* Given entries *
(* ===== verification/JsString.v ===== *)
(** * JsString: the JavaScript string primitives the controllers rely on

    The controllers test request fields for truthiness ([!req.body[field]],
    [a || b]), look for a substring ([fileUrl.includes('cloudinary.com')]),
    cut a locator into segments ([split('/')], [pop()], [split('.')[0]]) and
    join field names ([join(', ')]).  This file gives each primitive as a
    structurally recursive function on [string] and proves the facts about
    them that the components use: [split] and [join] are inverse to each
    other, no segment of a split contains the separator, and [includes] is
    the substring relation. *)

From Stdlib Require Import Ascii.
From S2P Require Import Prelude.

Local Open Scope string_scope.
Local Open Scope list_scope.

(** A string is falsy exactly when it is empty; a missing field
    ([undefined]) is falsy too. *)
Definition truthy (s : string) : bool :=
  match s with EmptyString => false | String _ _ => true end.

Definition truthy_opt (o : option string) : bool :=
  match o with Some s => truthy s | None => false end.

(** [js_or o d] is [o || d] for a field [o] that may be missing. *)
Definition js_or (o : option string) (d : string) : string :=
  match o with
  | Some s => if truthy s then s else d
  | None => d
  end.

(** [starts_with p s] is [s.startsWith(p)]. *)
Fixpoint starts_with (p s : string) : bool :=
  match p, s with
  | EmptyString, _ => true
  | String a p', String b s' => bool_decide (a = b) && starts_with p' s'
  | String _ _, EmptyString => false
  end.

(** [includes s sub] is [s.includes(sub)]. *)
Fixpoint includes (s sub : string) : bool :=
  starts_with sub s ||
  match s with
  | EmptyString => false
  | String _ s' => includes s' sub
  end.

(** [has_char c s]: the character [c] occurs in [s]. *)
Fixpoint has_char (c : ascii) (s : string) : bool :=
  match s with
  | EmptyString => false
  | String a s' => bool_decide (a = c) || has_char c s'
  end.

(** [split c s] is [s.split(c)] for a separator of one character: the
    result is never empty, and [''.split(c)] is [['']]. *)
Fixpoint split (c : ascii) (s : string) : list string :=
  match s with
  | EmptyString => [EmptyString]
  | String a s' =>
      if bool_decide (a = c) then EmptyString :: split c s'
      else match split c s' with
           | h :: t => String a h :: t
           | [] => [String a EmptyString]
           end
  end.

(** [join sep l] is [l.join(sep)]. *)
Fixpoint join (sep : string) (l : list string) : string :=
  match l with
  | [] => EmptyString
  | [x] => x
  | x :: l' => x +:+ sep +:+ join sep l'
  end.

(** [pop l] is the value of [l.pop()] and [first l] the value of [l[0]], on
    the arrays [split] returns; on an empty array both are [undefined],
    which [split] never produces. *)
Definition pop (l : list string) : string := default EmptyString (last l).

Definition first (l : list string) : string := default EmptyString (head l).

(** ** Truthiness *)

Lemma truthy_nonempty s : truthy s = true ↔ s ≠ "".
Proof. by destruct s. Qed.

Lemma truthy_opt_Some o : truthy_opt o = true ↔ ∃ s, o = Some s ∧ s ≠ "".
Proof.
  destruct o as [s|]; simpl; [rewrite truthy_nonempty | ]; naive_solver.
Qed.

Lemma js_or_truthy o d : truthy_opt o = true → Some (js_or o d) = o.
Proof. destruct o as [[|]|]; naive_solver. Qed.

Lemma js_or_falsy o d : truthy_opt o = false → js_or o d = d.
Proof. destruct o as [[|]|]; naive_solver. Qed.

Lemma js_or_truthy_result o d : truthy d = true → truthy (js_or o d) = true.
Proof. destruct o as [[|]|]; naive_solver. Qed.

(** ** Prefixes and substrings *)

Lemma starts_with_spec p s : starts_with p s = true ↔ ∃ r, s = p +:+ r.
Proof.
  revert s. induction p as [|a p IH]; intros s; simpl.
  - split; [eauto | done].
  - destruct s as [|b s].
    + split; [done | by intros [? ?]].
    + rewrite andb_true_iff, bool_decide_eq_true, IH.
      split; [intros [-> [r ->]]; eauto | intros [r [= -> ->]]; eauto].
Qed.

Lemma starts_with_app p r : starts_with p (p +:+ r) = true.
Proof. apply starts_with_spec. eauto. Qed.

Lemma includes_spec s sub :
  includes s sub = true ↔ ∃ pre post, s = pre +:+ sub +:+ post.
Proof.
  induction s as [|a s IH]; simpl.
  - rewrite orb_false_r, starts_with_spec. split.
    + intros [r ->]. by exists "", r.
    + intros ([|] & post & Heq); [eauto | done].
  - rewrite orb_true_iff, starts_with_spec, IH. split.
    + intros [[r ->] | (pre & post & ->)]; [by exists "", r | by exists (String a pre), post].
    + intros ([|b pre] & post & Heq); simpl in Heq; [left; eauto | right].
      injection Heq as -> ->. eauto.
Qed.

Lemma includes_app pre sub post : includes (pre +:+ sub +:+ post) sub = true.
Proof. apply includes_spec. eauto. Qed.

Lemma has_char_app c s t : has_char c (s +:+ t) = has_char c s || has_char c t.
Proof. induction s as [|a s IH]; simpl; [done | by rewrite IH, orb_assoc]. Qed.

Lemma has_char_includes c s : has_char c s = includes s (String c "").
Proof.
  induction s as [|a s IH]; simpl; [done|].
  rewrite IH, andb_true_r. f_equal. apply bool_decide_ext. naive_solver.
Qed.

(** ** Splitting and joining *)

Lemma split_nonempty c s : split c s ≠ [].
Proof. destruct s as [|a s]; simpl; [done|]. repeat case_match; done. Qed.

Lemma split_cons c s : ∃ h t, split c s = h :: t.
Proof. pose proof (split_nonempty c s). destruct (split c s); naive_solver. Qed.

Lemma split_no_sep_char c s : has_char c s = false → split c s = [s].
Proof.
  induction s as [|a s IH]; simpl; [done|].
  intros [Ha Hs]%orb_false_iff. rewrite Ha, IH; done.
Qed.

(** No segment of a split contains the separator. *)
Lemma split_segments c s : Forall (λ x, has_char c x = false) (split c s).
Proof.
  induction s as [|a s IH]; simpl; [by repeat constructor|].
  case_bool_decide as Ha; [by constructor|].
  destruct (split c s) as [|h t]; simpl.
  - repeat constructor. simpl. by rewrite bool_decide_eq_false_2.
  - inversion_clear IH. constructor; [|done]. simpl. by rewrite bool_decide_eq_false_2.
Qed.

Lemma join_cons_cons sep x y l : join sep (x :: y :: l) = x +:+ sep +:+ join sep (y :: l).
Proof. done. Qed.

(** Round trip: joining the segments with the separator gives the string
    back. *)
Lemma join_split c s : join (String c "") (split c s) = s.
Proof.
  induction s as [|a s IH]; simpl; [done|].
  destruct (split_cons c s) as (h & t & Hs). rewrite Hs in *.
  case_bool_decide as Ha.
  - subst a. by rewrite join_cons_cons, IH.
  - destruct t as [|y t]; [by simplify_eq/=|].
    rewrite join_cons_cons in *. by rewrite <-IH.
Qed.

Lemma split_app_sep c x s :
  has_char c x = false → split c (x +:+ String c s) = x :: split c s.
Proof.
  induction x as [|a x IH]; simpl.
  - intros _. by rewrite bool_decide_eq_true_2.
  - intros [Ha Hx]%orb_false_iff. by rewrite Ha, IH.
Qed.

(** Round trip in the other direction: a non-empty list of segments free of
    the separator is recovered by [split]. *)
Lemma split_join c l :
  l ≠ [] → Forall (λ x, has_char c x = false) l →
  split c (join (String c "") l) = l.
Proof.
  induction l as [|x l IH]; [done|]. intros _ Hall. inversion_clear Hall as [|?? Hx Hl].
  destruct l as [|y l]; [by apply split_no_sep_char|].
  rewrite join_cons_cons.
  change (String c "" +:+ ?j) with (String c j). rewrite split_app_sep by done. f_equal. by apply IH.
Qed.

Lemma pop_split_no_sep c s : has_char c (pop (split c s)) = false.
Proof.
  unfold pop. pose proof (split_segments c s) as Hall.
  destruct (last (split c s)) as [x|] eqn:Hl; [|done].
  apply last_Some_elem_of in Hl. by eapply Forall_forall in Hall.
Qed.

Lemma first_split_no_sep c s : has_char c (first (split c s)) = false.
Proof.
  unfold first. pose proof (split_segments c s) as Hall.
  destruct (split c s); [done | by inversion Hall].
Qed.

(** The first segment is a prefix of the string. *)
Lemma first_split_prefix c s : starts_with (first (split c s)) s = true.
Proof.
  unfold first. induction s as [|a s IH]; simpl; [done|].
  case_bool_decide; [done|].
  destruct (split c s); simpl in *; by rewrite bool_decide_eq_true_2.
Qed.

#[export] Hint Rewrite join_split : sphere_rw.
#[export] Hint Resolve pop_split_no_sep first_split_no_sep : sphere.
Definition get_part (c : Part) : Note → PartVal c :=
  match c return Note → PartVal c with
  | part_likes => likes
  | part_comments => comments
  | part_downloadCount => downloadCount
  | part_archived => archived
  | part_rest => rest
  end.

Definition set_part (c : Part) : PartVal c → Note → Note :=
  match c return PartVal c → Note → Note with
  | part_likes => set_likes
  | part_comments => set_comments
  | part_downloadCount => set_downloadCount
  | part_archived => set_archived
  | part_rest => λ r n,
      set_likes (likes n) (set_comments (comments n)
        (set_downloadCount (downloadCount n) (set_archived (archived n) r)))
  end.

(** The parts [X] of the note [id]. *)
Definition parts (id : oid) (X : gset Part) : gset (oid * Part) := set_map (pair id) X.

(** ** What a save touches *)

(** The policies under which saving a copy that was changed at one part
    writes that part, from what the copy and the stored document hold
    there, and leaves the others as they are stored. *)
Class PartLocal (policy : SavePolicy) := {
  merge c : PartVal c → PartVal c → PartVal c → PartVal c;
  save_part c loaded v stored :
    save_note loaded (set_part c v loaded) stored =
      set_part c (merge c (get_part c loaded) v (get_part c stored)) stored;
}.

(** [touched c]: the parts of a note that saving a copy changed at [c]
    depends on and may change. *)
Class Granularity := touched : Part → gset Part.

(** A save touches the whole note. *)
Definition coarse : Granularity := λ _, all_parts.

(** A save touches the assigned part alone. *)
Definition fine : Granularity := λ c, {[ c ]}.

(** The policies of which a granularity is true: what a save writes to
    the parts it touches is determined by what the copy and the stored
    document hold there, and the other parts stay as they are stored. *)
Class Confining (policy : SavePolicy) (grain : Granularity) := {
  touched_self c : c ∈ touched c;
  save_touched c l l' v s s' x :
    (∀ y, y ∈ touched c → get_part y l = get_part y l') →
    (∀ y, y ∈ touched c → get_part y s = get_part y s') →
    x ∈ touched c →
    get_part x (save_note l (set_part c v l) s) =
      get_part x (save_note l' (set_part c v l') s');
  save_frame c l v s x :
    x ∉ touched c → get_part x (save_note l (set_part c v l) s) = get_part x s;
}.

(** ** Footprints *)

(** The parts of notes and the users a request reads and those it
    writes. *)
Record Footprint := mkFootprint {
  note_reads : gset (oid * Part);
  note_writes : gset (oid * Part);
  user_reads : gset oid;
  user_writes : gset oid;
}.

(** What the request depends on: what it reads or writes. *)
Definition note_deps (F : Footprint) : gset (oid * Part) := note_reads F ∪ note_writes F.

* Problem details *
For the string "merge", return every line of the data where it appears.

* Expected output *
  merge c : PartVal c → PartVal c → PartVal c → PartVal c;
      set_part c (merge c (get_part c loaded) v (get_part c stored)) stored;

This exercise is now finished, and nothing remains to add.